About this exercise
Your answer should be each line of the entries that contains the word "groups", copied in full.

Records provided
------------------------------------
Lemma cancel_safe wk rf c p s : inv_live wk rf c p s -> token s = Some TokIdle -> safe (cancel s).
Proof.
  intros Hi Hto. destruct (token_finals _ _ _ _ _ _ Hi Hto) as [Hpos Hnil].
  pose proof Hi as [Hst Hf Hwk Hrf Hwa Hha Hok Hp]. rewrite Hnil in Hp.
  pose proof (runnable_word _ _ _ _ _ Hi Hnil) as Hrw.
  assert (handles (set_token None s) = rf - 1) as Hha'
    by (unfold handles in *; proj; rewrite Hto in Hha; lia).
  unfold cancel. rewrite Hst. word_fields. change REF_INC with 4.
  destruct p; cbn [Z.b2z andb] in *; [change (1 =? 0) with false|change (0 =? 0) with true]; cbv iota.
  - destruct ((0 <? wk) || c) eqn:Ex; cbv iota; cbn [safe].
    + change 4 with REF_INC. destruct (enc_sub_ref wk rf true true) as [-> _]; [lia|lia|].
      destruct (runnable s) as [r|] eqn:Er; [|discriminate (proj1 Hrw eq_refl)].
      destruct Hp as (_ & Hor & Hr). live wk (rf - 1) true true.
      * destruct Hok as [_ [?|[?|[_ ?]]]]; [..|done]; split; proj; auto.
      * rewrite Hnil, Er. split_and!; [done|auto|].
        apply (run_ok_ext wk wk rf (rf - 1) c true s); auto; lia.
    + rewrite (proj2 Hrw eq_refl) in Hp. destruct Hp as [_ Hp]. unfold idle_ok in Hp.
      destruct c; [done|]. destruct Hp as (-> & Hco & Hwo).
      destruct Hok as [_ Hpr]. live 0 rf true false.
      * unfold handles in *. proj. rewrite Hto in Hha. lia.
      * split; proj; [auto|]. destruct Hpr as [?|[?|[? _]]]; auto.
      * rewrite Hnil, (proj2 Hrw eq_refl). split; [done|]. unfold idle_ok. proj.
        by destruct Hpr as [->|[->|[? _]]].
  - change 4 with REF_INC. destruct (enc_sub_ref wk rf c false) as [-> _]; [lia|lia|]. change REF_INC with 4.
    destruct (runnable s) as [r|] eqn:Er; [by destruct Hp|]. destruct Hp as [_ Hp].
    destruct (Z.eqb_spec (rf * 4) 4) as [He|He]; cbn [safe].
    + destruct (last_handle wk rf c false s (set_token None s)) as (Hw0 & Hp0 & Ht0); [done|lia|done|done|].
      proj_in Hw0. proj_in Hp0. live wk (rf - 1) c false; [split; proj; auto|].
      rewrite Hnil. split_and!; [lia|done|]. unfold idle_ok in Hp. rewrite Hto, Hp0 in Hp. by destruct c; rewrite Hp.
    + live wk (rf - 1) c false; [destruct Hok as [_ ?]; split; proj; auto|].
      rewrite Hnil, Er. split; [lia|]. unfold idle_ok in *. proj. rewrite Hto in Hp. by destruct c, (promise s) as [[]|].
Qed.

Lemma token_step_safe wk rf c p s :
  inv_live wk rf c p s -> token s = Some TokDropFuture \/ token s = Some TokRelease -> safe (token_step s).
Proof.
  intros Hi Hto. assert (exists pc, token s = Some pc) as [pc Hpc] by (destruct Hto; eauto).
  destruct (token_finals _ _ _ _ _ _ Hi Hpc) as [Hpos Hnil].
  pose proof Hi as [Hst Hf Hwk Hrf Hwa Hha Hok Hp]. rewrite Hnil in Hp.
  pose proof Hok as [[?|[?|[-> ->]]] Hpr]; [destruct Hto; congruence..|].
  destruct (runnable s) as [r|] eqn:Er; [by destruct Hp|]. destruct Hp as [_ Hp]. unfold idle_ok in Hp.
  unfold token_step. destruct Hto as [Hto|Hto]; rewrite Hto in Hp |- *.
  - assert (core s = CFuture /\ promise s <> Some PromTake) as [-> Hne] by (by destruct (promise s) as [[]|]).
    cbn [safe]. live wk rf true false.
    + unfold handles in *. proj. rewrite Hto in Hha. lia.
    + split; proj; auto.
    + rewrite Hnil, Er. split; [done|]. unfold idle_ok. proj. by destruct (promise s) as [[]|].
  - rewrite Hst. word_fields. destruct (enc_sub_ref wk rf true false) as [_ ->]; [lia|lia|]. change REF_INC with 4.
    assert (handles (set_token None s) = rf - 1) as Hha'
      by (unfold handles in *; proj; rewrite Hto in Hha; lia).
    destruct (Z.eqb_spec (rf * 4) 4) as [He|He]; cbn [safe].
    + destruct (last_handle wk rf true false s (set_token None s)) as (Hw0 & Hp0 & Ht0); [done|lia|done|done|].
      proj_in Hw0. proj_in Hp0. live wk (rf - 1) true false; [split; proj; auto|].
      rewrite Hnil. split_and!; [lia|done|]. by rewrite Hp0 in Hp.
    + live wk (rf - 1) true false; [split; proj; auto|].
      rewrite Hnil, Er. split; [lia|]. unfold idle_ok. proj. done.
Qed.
------------------------------------
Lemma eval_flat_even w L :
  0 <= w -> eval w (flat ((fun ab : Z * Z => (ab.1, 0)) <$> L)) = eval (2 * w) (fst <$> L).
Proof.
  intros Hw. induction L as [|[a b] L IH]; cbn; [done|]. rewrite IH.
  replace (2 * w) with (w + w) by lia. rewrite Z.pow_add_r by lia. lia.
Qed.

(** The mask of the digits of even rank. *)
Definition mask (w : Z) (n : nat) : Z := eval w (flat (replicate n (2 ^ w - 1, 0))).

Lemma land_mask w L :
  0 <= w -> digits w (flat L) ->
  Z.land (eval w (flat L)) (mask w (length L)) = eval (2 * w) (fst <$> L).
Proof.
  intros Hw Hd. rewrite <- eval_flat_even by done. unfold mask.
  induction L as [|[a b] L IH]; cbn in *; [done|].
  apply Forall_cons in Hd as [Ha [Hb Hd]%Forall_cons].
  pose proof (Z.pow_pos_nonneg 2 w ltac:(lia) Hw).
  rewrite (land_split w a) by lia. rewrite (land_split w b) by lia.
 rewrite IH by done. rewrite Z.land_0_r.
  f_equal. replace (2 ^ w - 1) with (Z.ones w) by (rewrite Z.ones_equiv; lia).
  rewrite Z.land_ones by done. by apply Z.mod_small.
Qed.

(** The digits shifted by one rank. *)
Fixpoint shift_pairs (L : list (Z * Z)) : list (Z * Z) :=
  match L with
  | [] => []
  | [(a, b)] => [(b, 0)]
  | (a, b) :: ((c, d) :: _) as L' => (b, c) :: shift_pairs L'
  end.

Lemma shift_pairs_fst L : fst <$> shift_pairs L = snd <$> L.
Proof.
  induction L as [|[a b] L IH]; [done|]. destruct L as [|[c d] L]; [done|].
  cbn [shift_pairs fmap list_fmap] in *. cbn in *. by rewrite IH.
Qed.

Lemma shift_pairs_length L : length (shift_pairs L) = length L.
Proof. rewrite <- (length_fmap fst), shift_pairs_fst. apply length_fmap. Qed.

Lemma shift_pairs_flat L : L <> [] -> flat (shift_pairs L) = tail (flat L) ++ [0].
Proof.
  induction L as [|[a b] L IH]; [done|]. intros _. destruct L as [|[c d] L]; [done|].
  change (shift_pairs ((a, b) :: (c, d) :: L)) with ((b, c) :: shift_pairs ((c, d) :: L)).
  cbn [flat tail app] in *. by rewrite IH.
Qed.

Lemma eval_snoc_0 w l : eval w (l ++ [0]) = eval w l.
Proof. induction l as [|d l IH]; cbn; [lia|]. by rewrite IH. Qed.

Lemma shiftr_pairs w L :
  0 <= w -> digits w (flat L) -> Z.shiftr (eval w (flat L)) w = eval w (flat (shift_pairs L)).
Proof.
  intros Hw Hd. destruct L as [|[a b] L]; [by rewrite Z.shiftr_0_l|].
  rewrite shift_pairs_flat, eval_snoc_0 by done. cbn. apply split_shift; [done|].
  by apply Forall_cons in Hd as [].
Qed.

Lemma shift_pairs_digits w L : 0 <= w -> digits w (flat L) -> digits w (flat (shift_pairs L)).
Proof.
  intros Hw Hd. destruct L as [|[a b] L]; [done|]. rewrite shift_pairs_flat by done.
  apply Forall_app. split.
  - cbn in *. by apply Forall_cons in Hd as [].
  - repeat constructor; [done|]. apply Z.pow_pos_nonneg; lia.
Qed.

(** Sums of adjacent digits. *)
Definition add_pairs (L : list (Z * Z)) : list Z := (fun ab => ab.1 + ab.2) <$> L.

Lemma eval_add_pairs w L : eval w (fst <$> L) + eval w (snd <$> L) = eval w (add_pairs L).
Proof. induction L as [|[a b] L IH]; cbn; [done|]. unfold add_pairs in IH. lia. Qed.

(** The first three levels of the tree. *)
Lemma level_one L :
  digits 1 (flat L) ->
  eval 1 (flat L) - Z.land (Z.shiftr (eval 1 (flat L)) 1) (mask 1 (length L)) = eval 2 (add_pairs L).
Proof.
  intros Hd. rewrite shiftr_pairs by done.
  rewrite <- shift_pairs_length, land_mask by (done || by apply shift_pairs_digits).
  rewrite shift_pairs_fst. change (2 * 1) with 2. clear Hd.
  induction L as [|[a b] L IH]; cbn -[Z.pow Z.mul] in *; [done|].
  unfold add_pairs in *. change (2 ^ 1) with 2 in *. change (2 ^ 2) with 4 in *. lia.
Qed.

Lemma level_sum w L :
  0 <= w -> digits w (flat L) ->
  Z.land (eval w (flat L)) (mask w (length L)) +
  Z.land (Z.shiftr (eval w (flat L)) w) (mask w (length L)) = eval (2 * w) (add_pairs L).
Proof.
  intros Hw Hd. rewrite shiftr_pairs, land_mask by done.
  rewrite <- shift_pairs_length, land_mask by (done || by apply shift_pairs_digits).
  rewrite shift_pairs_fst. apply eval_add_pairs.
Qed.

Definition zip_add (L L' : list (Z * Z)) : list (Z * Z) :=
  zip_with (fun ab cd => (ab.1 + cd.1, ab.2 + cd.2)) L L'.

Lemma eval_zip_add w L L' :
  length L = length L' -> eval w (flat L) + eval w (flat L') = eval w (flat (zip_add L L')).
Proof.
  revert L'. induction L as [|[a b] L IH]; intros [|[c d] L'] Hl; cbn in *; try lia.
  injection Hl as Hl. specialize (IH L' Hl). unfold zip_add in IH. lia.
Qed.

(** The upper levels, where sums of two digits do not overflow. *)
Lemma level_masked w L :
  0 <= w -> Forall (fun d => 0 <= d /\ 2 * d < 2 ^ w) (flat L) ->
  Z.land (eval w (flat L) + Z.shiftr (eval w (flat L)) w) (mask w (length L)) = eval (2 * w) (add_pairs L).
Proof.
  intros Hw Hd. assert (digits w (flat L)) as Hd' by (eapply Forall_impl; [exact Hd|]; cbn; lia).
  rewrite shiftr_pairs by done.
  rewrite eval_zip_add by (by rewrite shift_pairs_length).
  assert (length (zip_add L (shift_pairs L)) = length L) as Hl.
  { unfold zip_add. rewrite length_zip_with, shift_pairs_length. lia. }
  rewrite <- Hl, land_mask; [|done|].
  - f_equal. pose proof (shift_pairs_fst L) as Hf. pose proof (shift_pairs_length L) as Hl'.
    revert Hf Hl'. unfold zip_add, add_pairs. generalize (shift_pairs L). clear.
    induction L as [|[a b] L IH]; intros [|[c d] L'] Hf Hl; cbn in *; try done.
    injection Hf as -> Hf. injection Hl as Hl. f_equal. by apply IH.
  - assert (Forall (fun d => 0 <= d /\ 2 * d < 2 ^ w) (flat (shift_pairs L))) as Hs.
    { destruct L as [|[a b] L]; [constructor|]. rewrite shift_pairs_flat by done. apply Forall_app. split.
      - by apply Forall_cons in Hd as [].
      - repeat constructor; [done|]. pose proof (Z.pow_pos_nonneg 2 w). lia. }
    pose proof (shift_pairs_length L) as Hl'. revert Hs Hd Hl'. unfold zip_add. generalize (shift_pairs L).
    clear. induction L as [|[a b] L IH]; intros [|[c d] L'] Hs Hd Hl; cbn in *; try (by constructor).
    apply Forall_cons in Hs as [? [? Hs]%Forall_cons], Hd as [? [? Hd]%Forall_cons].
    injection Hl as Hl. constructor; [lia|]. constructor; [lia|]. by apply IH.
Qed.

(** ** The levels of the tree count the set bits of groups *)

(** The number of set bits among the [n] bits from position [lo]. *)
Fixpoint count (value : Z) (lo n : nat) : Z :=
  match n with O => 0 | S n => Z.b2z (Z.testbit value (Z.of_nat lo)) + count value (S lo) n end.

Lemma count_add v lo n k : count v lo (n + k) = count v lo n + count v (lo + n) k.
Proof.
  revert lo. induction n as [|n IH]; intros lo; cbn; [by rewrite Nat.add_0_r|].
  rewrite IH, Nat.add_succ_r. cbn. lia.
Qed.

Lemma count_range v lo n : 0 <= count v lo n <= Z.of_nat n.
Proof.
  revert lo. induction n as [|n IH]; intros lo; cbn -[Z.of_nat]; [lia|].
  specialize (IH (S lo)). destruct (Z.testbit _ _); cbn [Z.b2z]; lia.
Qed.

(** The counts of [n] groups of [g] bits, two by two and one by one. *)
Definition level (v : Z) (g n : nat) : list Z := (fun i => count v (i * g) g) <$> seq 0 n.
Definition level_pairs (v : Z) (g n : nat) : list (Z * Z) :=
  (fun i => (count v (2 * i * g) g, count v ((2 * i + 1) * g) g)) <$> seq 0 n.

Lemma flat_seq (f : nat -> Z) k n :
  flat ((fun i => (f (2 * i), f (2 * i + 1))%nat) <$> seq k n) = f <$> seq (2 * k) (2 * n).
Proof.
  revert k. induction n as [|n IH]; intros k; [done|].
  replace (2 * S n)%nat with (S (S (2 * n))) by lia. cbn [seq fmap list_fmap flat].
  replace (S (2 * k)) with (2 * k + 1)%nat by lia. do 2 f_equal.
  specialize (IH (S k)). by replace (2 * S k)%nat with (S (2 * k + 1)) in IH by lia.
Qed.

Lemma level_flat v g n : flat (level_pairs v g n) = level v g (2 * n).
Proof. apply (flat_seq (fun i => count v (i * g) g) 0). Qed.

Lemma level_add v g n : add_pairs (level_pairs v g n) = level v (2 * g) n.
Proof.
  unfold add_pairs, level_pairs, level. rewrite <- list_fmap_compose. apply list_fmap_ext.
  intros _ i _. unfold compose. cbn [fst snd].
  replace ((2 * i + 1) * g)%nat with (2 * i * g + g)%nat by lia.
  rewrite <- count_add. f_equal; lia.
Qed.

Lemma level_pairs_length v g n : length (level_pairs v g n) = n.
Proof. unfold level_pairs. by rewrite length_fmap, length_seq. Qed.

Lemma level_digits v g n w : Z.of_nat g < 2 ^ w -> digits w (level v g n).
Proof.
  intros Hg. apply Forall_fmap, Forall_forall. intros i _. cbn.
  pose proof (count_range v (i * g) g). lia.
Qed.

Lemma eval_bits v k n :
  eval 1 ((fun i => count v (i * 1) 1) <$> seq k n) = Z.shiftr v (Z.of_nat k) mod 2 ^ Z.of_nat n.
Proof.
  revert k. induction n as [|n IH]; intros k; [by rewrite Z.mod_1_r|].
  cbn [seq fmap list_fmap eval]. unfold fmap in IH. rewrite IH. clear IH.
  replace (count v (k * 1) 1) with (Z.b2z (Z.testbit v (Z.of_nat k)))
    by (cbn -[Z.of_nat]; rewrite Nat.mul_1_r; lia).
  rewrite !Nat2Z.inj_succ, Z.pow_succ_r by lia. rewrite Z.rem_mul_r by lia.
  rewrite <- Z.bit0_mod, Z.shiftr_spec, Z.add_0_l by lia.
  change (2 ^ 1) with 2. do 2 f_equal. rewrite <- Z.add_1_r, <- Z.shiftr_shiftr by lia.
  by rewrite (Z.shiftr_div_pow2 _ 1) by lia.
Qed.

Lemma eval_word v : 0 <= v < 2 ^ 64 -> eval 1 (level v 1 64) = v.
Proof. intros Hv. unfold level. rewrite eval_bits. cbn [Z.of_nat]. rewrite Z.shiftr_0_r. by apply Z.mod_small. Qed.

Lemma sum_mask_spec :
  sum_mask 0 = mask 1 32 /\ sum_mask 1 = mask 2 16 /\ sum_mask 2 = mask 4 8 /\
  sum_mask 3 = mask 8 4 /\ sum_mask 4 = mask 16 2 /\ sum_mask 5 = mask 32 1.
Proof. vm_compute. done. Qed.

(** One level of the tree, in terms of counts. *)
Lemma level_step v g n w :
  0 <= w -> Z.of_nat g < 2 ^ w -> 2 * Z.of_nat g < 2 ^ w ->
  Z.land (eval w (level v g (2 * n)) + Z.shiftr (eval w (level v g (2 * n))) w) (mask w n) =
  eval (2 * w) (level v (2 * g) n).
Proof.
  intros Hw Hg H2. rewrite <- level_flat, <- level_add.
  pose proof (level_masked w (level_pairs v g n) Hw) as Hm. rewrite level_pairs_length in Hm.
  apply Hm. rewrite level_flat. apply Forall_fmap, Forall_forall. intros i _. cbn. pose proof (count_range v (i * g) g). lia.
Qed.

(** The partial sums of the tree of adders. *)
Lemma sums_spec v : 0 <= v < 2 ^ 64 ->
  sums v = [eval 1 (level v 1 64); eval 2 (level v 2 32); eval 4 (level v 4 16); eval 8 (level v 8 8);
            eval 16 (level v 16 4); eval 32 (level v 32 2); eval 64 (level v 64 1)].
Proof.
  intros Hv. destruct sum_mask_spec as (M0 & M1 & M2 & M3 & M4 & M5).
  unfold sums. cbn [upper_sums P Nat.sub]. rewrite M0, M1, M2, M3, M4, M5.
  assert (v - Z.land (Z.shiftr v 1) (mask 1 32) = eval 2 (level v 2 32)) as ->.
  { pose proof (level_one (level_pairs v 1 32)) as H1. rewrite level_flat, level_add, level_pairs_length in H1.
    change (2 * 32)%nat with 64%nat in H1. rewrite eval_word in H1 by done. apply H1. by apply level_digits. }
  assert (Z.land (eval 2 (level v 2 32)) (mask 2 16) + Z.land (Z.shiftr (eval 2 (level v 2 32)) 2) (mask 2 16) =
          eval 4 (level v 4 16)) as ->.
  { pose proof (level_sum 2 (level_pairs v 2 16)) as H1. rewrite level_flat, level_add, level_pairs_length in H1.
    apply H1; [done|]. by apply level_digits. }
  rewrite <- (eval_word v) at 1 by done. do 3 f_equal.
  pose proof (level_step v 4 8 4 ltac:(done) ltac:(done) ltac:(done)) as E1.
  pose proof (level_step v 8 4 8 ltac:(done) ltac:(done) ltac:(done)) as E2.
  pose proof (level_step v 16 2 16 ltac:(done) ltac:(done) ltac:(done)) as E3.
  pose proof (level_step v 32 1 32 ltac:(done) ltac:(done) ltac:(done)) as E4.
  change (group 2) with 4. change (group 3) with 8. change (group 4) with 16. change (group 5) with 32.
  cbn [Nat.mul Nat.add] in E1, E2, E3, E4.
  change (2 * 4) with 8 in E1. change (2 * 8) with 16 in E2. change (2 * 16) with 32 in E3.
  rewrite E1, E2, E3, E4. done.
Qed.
------------------------------------
Answer to the problem
(** ** The levels of the tree count the set bits of groups *)
(** The counts of [n] groups of [g] bits, two by two and one by one. *)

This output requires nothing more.